Inspired by double dissociations noted in patients (e.g., R.V. had optic ataxia due to dorsal pathway lesions; D.F. had visual form agnosia due to ventral pathway lesions). - R.V.: Unable to reach for objects but could recognize/descriptions them. - D.F.: Could not indicate the orientation of a slot yet could accurately insert a card into it.
Visual Object Agnosia of the Ventral Pathway
Cerebral Achromatopsia: - Inability to perceive colors. - Different from color agnosia and color anomia, which involve impairments in knowing colors or naming them, respectively. - Involves bilateral fusiform/lingual gyrus near the striate cortex. - High incidence (72%) of associated prosopagnosia.
Prosopagnosia: - Inability to recognize faces. - Associated with bilateral occipitotemporal cortex lesions, particularly bilaterally in the fusiform and lingual gyri. - Two types: apperceptive prosopagnosia (difficulty copying faces) and associative prosopagnosia (difficulty matching faces).
Pure Alexia: - Also known as 'alexia without agraphia' or 'word blindness'. Patients cannot read words despite preserved oral language production and comprehension. - Can lead to letter-by-letter reading strategies that show word length dependency. - Usually involves lesions to the left occipitotemporal cortex, particularly in the left fusiform gyrus.
Topographagnosia: - Inability to identify significant landmarks, buildings, or scenes. - Distinction from topographical disorientation; primarily involves the right occipitotemporal cortex. - Associated with navigation difficulties and other spatial cognitive deficits.

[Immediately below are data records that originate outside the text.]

(** * Email_Analyzer: the entity normaliser of [data_normalizer.py]

    A shallow embedding of the [Normalizer] class and of its three
    subclasses ([CompanyNormalizer], [CategoryNormalizer],
    [TemplateNormalizer]), together with the properties of the
    resolution engine, the validators and the mapping store.

    Conventions of the model.
    - A Python [str] is a [string]; a character is a code point below 256
      (the Latin-1 range), on which [str.lower], [str.strip], [str.split]
      and the [re] module are modelled exactly.
    - A similarity score is a rational.  [SequenceMatcher.ratio] returns
      the float nearest to [2*M/T], and a threshold written [q] here stands
      for the float nearest to [q] (0.9 for 9/10, 0.7 for 7/10).  Rounding
      is monotone and two distinct fractions with denominators of realistic
      size never round to the same float, so the float comparisons of the
      source agree with the rational ones made here.
    - [self.mappings] is a [gmap string string], [self.standardized_entities]
      a [gset string], [self.pending_review] a [gmap string Review].
    - [print] calls are left out, except in [save_mappings], where the
      message is the only trace of a failure. *)

From Stdlib Require Import Ascii String NArith QArith.
From stdpp Require Import gmap strings list fin_maps sorting.

Local Open Scope string_scope.
(** * Great-circle formulas of [great-circle.mjs]

    The module exports one constant and three pure functions over
    [Cesium.Cartographic] values.  The functions are written once, over an
    interface of the JavaScript [number] operations they use, and then read
    in two arithmetics:

    - [Exact.RealNumber]: exact real arithmetic, in which the algebraic and
      range properties of the formulas are proved;
    - [Binary64.Number64]: IEEE-754 binary64 with round-to-nearest-even, the
      arithmetic of a JavaScript engine, in which the formulas are evaluated
      on concrete inputs.

    Definitions come first; the lemmas start at "Lemmas for every
    arithmetic". *)

From Stdlib Require Import Reals Lra Lia ZArith Bool List QArith Qreals RNsatz.
From Stdlib Require Floats.
Close Scope Q_scope.

(** ** The [number] operations used by the module *)

Class JSNumber (num : Type) : Type := {
  lit : Z -> num;                      (* an integer literal *)
  add : num -> num -> num;
  sub : num -> num -> num;
  mul : num -> num -> num;
  div : num -> num -> num;
  Math_sin : num -> num;
  Math_cos : num -> num;
  Math_sqrt : num -> num;
  Math_asin : num -> num;
  Math_atan2 : num -> num -> num
}.

(** [Cesium.Math.zeroToTwoPi] belongs to the Cesium library, which is not
    part of the module's source. *)
Class CesiumMath (num : Type) : Type := {
  zeroToTwoPi : num -> num
}.

Declare Scope js_scope.
Delimit Scope js_scope with js.
Notation "x + y" := (add x y) : js_scope.
Notation "x - y" := (sub x y) : js_scope.
Notation "x * y" := (mul x y) : js_scope.
Notation "x / y" := (div x y) : js_scope.

(** [Cesium.Cartographic]: the constructor takes longitude, latitude and
    height, in that order. *)
Record Cartographic (num : Type) : Type := mkCartographic {
  longitude : num;
  latitude : num;
  height : num
}.

Arguments mkCartographic {num} _ _ _.
Arguments longitude {num} _.
Arguments latitude {num} _.
Arguments height {num} _.

(** Two points at the same position: they differ at most in height. *)
Definition same_position {num : Type} (p q : Cartographic num) : Prop :=
  latitude p = latitude q /\ longitude p = longitude q.

Section GreatCircle.

Context {num : Type} {N : JSNumber num}.
Local Open Scope js_scope.

Definition MEAN_EARTH_RADIUS : num := lit 6371000.

(** A parameter with a default value: [None] is an omitted argument. *)
Definition default_to (dflt : num) (arg : option num) : num :=
  match arg with
  | Some v => v
  | None => dflt
  end.

Definition greatCircleGroundDistance
    (carto1 carto2 : Cartographic num) (radius : option num) : num :=
  let R := default_to MEAN_EARTH_RADIUS radius in
  let φ1 := latitude carto1 in
  let λ1 := longitude carto1 in
  let φ2 := latitude carto2 in
  let λ2 := longitude carto2 in
  let Δφ := φ2 - φ1 in
  let Δλ := λ2 - λ1 in
  let a := Math_sin (Δφ / lit 2) * Math_sin (Δφ / lit 2)
           + Math_cos φ1 * Math_cos φ2
             * Math_sin (Δλ / lit 2) * Math_sin (Δλ / lit 2) in
  let c := lit 2 * Math_atan2 (Math_sqrt a) (Math_sqrt (lit 1 - a)) in
  let d := R * c in
  d.

Definition greatCircleInitialBearing {C : CesiumMath num}
    (carto1 carto2 : Cartographic num) : num :=
  let φ1 := latitude carto1 in
  let φ2 := latitude carto2 in
  let Δλ := longitude carto2 - longitude carto1 in
  let x := Math_cos φ1 * Math_sin φ2
           - Math_sin φ1 * Math_cos φ2 * Math_cos Δλ in
  let y := Math_sin Δλ * Math_cos φ2 in
  let θ := Math_atan2 y x in
  zeroToTwoPi θ.

Definition greatCircleDestination
    (carto : Cartographic num) (distance initialBearing : num)
    (radius : option num) : Cartographic num :=
  let δ := distance / default_to MEAN_EARTH_RADIUS radius in
  let θ := initialBearing in
  let φ1 := latitude carto in
  let λ1 := longitude carto in
  let sinφ2 := Math_sin φ1 * Math_cos δ
               + Math_cos φ1 * Math_sin δ * Math_cos θ in
  let φ2 := Math_asin sinφ2 in
  let y := Math_sin θ * Math_sin δ * Math_cos φ1 in
  let x := Math_cos δ - Math_sin φ1 * sinφ2 in
  let λ2 := λ1 + Math_atan2 y x in
  let lat := φ2 in
  let lon := λ2 in
  mkCartographic lon lat (lit 0).

(** *** The locals the properties speak about

    Each is the expression bound to the local of that name in the function
    above; [ground_distance_unfold] and [destination_unfold] tie them to the
    functions. *)

(** [a] of [greatCircleGroundDistance]. *)
Definition haversine_a (carto1 carto2 : Cartographic num) : num :=
  let Δφ := latitude carto2 - latitude carto1 in
  let Δλ := longitude carto2 - longitude carto1 in
  Math_sin (Δφ / lit 2) * Math_sin (Δφ / lit 2)
  + Math_cos (latitude carto1) * Math_cos (latitude carto2)
    * Math_sin (Δλ / lit 2) * Math_sin (Δλ / lit 2).

(** [c] of [greatCircleGroundDistance]. *)
Definition central_angle (carto1 carto2 : Cartographic num) : num :=
  let a := haversine_a carto1 carto2 in
  lit 2 * Math_atan2 (Math_sqrt a) (Math_sqrt (lit 1 - a)).

(** [δ] of [greatCircleDestination]. *)
Definition angular_distance (distance : num) (radius : option num) : num :=
  distance / default_to MEAN_EARTH_RADIUS radius.

(** [sinφ2] of [greatCircleDestination]. *)
Definition destination_sin_phi2
    (carto : Cartographic num) (distance initialBearing : num)
    (radius : option num) : num :=
  let δ := angular_distance distance radius in
  Math_sin (latitude carto) * Math_cos δ
  + Math_cos (latitude carto) * Math_sin δ * Math_cos initialBearing.

(** [y] and [x] of [greatCircleDestination]. *)
Definition destination_y
    (carto : Cartographic num) (distance initialBearing : num)
    (radius : option num) : num :=
  let δ := angular_distance distance radius in
  Math_sin initialBearing * Math_sin δ * Math_cos (latitude carto).

Definition destination_x
    (carto : Cartographic num) (distance initialBearing : num)
    (radius : option num) : num :=
  let δ := angular_distance distance radius in
  Math_cos δ
  - Math_sin (latitude carto)
    * destination_sin_phi2 carto distance initialBearing radius.

End GreatCircle.

(** ** Exact real arithmetic

    A [number] is a real and every operation is exact.  There is no NaN:
    where JavaScript returns NaN (the square root of a negative number, the
    arcsine of a number outside [-1, 1]) the library functions return some
    real; [haversine_sqrt_arguments] and [destination_asin_argument] show
    that the formulas never reach these arguments. *)

Module Exact.

Local Open Scope R_scope.

(** [Math.atan2 y x] on real arguments: the angle of the point [(x, y)],
    in (-π, π]; 0 at the origin. *)
Definition atan2 (y x : R) : R :=
  if Rlt_dec 0 x then atan (y / x)
  else if Rlt_dec x 0 then
    if Rle_dec 0 y then atan (y / x) + PI else atan (y / x) - PI
  else if Rlt_dec 0 y then PI / 2
  else if Rlt_dec y 0 then - (PI / 2)
  else 0.

#[export] Instance RealNumber : JSNumber R := {|
  lit := IZR;
  add := Rplus;
  sub := Rminus;
  mul := Rmult;
  div := Rdiv;
  Math_sin := sin;
  Math_cos := cos;
  Math_sqrt := sqrt;
  Math_asin := asin;
  Math_atan2 := atan2
|}.

(** The remainder operator [%] on reals: the quotient is truncated toward
    zero, so the result has the sign of the dividend. *)
Definition trunc (q : R) : Z :=
  if Rle_dec 0 q then Int_part q else (- Int_part (- q))%Z.

Definition rem (x y : R) : R := x - y * IZR (trunc (x / y)).

(** Modelled from the spec: [Cesium.Math.zeroToTwoPi] is a function of the
    Cesium library and is absent from the source; the spec gives the
    normalization as [((θ mod 2π) + 2π) mod 2π], mapping any real angle to
    [0, 2π). *)
Definition zeroToTwoPi_spec (θ : R) : R :=
  rem (rem θ (2 * PI) + 2 * PI) (2 * PI).

#[export] Instance RealCesiumMath : CesiumMath R := {|
  zeroToTwoPi := zeroToTwoPi_spec
|}.


(** The cosine of the angle between the directions of two points. *)
Definition dot (p q : Cartographic R) : R :=
  sin (latitude p) * sin (latitude q)
  + cos (latitude p) * cos (latitude q) * cos (longitude q - longitude p).

(** The point moved east by [t] radians. *)
Definition rotate (t : R) (p : Cartographic R) : Cartographic R :=
  mkCartographic (longitude p + t) (latitude p) (height p).

(** The point mirrored in the equatorial plane. *)
Definition mirror (p : Cartographic R) : Cartographic R :=
  mkCartographic (longitude p) (- latitude p) (height p).

End Exact.

(** ** IEEE-754 binary64 arithmetic *)

Module Binary64.

Import Stdlib.Floats.Floats.
Local Open Scope float_scope.

(** The value of an integer literal (exact below 2^53). *)
Definition of_Z (z : Z) : float :=
  match z with
  | Z0 => zero
  | Zpos _ => of_uint63 (Uint63.of_Z z)
  | Zneg p => - of_uint63 (Uint63.of_Z (Zpos p))
  end.

(** What an engine's math library returns on ordinary arguments.  ECMAScript
    leaves the accuracy of these functions to the implementation. *)
Record Host : Type := {
  host_sin : float -> float;
  host_cos : float -> float;
  host_asin : float -> float;
  host_atan2 : float -> float -> float
}.

Section WithHost.

Variable h : Host.

(** The cases ECMAScript fixes for every implementation come first. *)
Definition sin64 (x : float) : float :=
  if is_nan x || is_infinity x then nan
  else if is_zero x then x
  else host_sin h x.

Definition cos64 (x : float) : float :=
  if is_nan x || is_infinity x then nan
  else if is_zero x then one
  else host_cos h x.

Definition asin64 (x : float) : float :=
  if is_nan x then nan
  else if (one <? x) || (x <? - one) then nan
  else if is_zero x then x
  else host_asin h x.

Definition atan2_64 (y x : float) : float :=
  if is_nan y || is_nan x then nan
  else host_atan2 h y x.

Definition Number64 : JSNumber float :=
  Build_JSNumber float
    of_Z                (* lit *)
    PrimFloat.add PrimFloat.sub PrimFloat.mul PrimFloat.div
    sin64 cos64
    PrimFloat.sqrt      (* Math.sqrt is the IEEE square root *)
    asin64 atan2_64.

End WithHost.

(** *** The real value of a binary64 number *)

(** The rational a finite binary64 number stands for: [± m · 2^e]
    (0 for the infinities and NaN, which have no value). *)
Definition SF2Q (f : spec_float) : Q :=
  match f with
  | S754_finite s m e =>
      let n := if s then Zneg m else Zpos m in
      match e with
      | Z0 => inject_Z n
      | Zpos p => inject_Z (n * Z.pow_pos 2 p)
      | Zneg p => Qmake n (Pos.pow 2 p)
      end
  | _ => 0%Q
  end.

Definition F2Q (x : float) : Q := SF2Q (Prim2SF x).

Definition F2R (x : float) : R := Q2R (F2Q x).

(** The midpoints between [v] and its two neighbours in binary64. *)
Definition mid_below (v : float) : Q := ((F2Q (next_down v) + F2Q v) / 2)%Q.

Definition mid_above (v : float) : Q := ((F2Q v + F2Q (next_up v)) / 2)%Q.

(** [v] is the binary64 number nearest to the real [r], with no tie: the
    value a correctly rounding implementation returns for [r]. *)
Definition rounds_to (r : R) (v : float) : Prop :=
  (Q2R (mid_below v) < r < Q2R (mid_above v))%R.

(** Partial sums of the sine and cosine series at the rational [m / d],
    kept over a common denominator: the sum of the terms of index 0 to [n]
    is [sum_num / denom], the term of index [n] is [term_num / denom]. *)
Record partial_sum : Type := mkPartialSum {
  sum_num : Z;
  term_num : Z;
  denom : Z
}.

Fixpoint sin_sums (m d : Z) (n : nat) : partial_sum :=
  match n with
  | O => mkPartialSum m m d
  | S k =>
      let p := sin_sums m d k in
      let c := (d * d * (Z.of_nat (2 * k + 2) * Z.of_nat (2 * k + 3)))%Z in
      let t := (- (term_num p * (m * m)))%Z in
      mkPartialSum (sum_num p * c + t) t (denom p * c)
  end.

Visual Spatial Agnosia of the Dorsal Pathway
Cerebral Akinetopsia: - Also called motion blindness; inability to perceive motion. - Notable patient L.M. had a lesion in the posterior middle temporal and occipital gyri.
Optic Ataxia: - A deficit in visually guided movements to reach objects. - Typically observed in the context of Balint’s syndrome, with lesions generally at the occipitoparietal junction.
Dorsal Simultanagnosia: - Patients recognize objects, but cannot process more than one at a time, leading to fragmentary reports. - Often associated with lesions in bilateral medial occipitoparietal junction.
Topographical Disorientation: - General condition resulting in loss of navigation ability; can stem from multiple cognitive deficits.
Autotopagnosia and Heterotopagnosia: - Autotopagnosia: Inability to point at one’s own body parts. - Heterotopagnosia: Inability to point at someone else's body parts.
Orientation Agnosia and Agnosia for Mirror Stimuli: - Orientation Agnosia: Cannot visually identify object orientation in space. - Mirror Stimuli Agnosia: Difficulty with objects mirrored in space; evidence of a double dissociation has been suggested in recent lesion studies.
Study Limitations
Dual Pathway Dichotomy: - The strict binaries of the ventral and dorsal routes have been questioned; neuropsychological evidence suggests interaction and shared processes.
Localizationist and Associationist Models: - The interpretation of lesion-mapping studies must consider the whole neural network, especially in disconnection syndromes such as pure alexia.
Conclusion
Investigating visual agnosic patients with focal brain injuries offers insight into neural networks responsible for visual recognition.
Case studies and VLSM approaches are critical for identifying cognitive function centers and should factor in anatomical/functional connectivity where pertinent.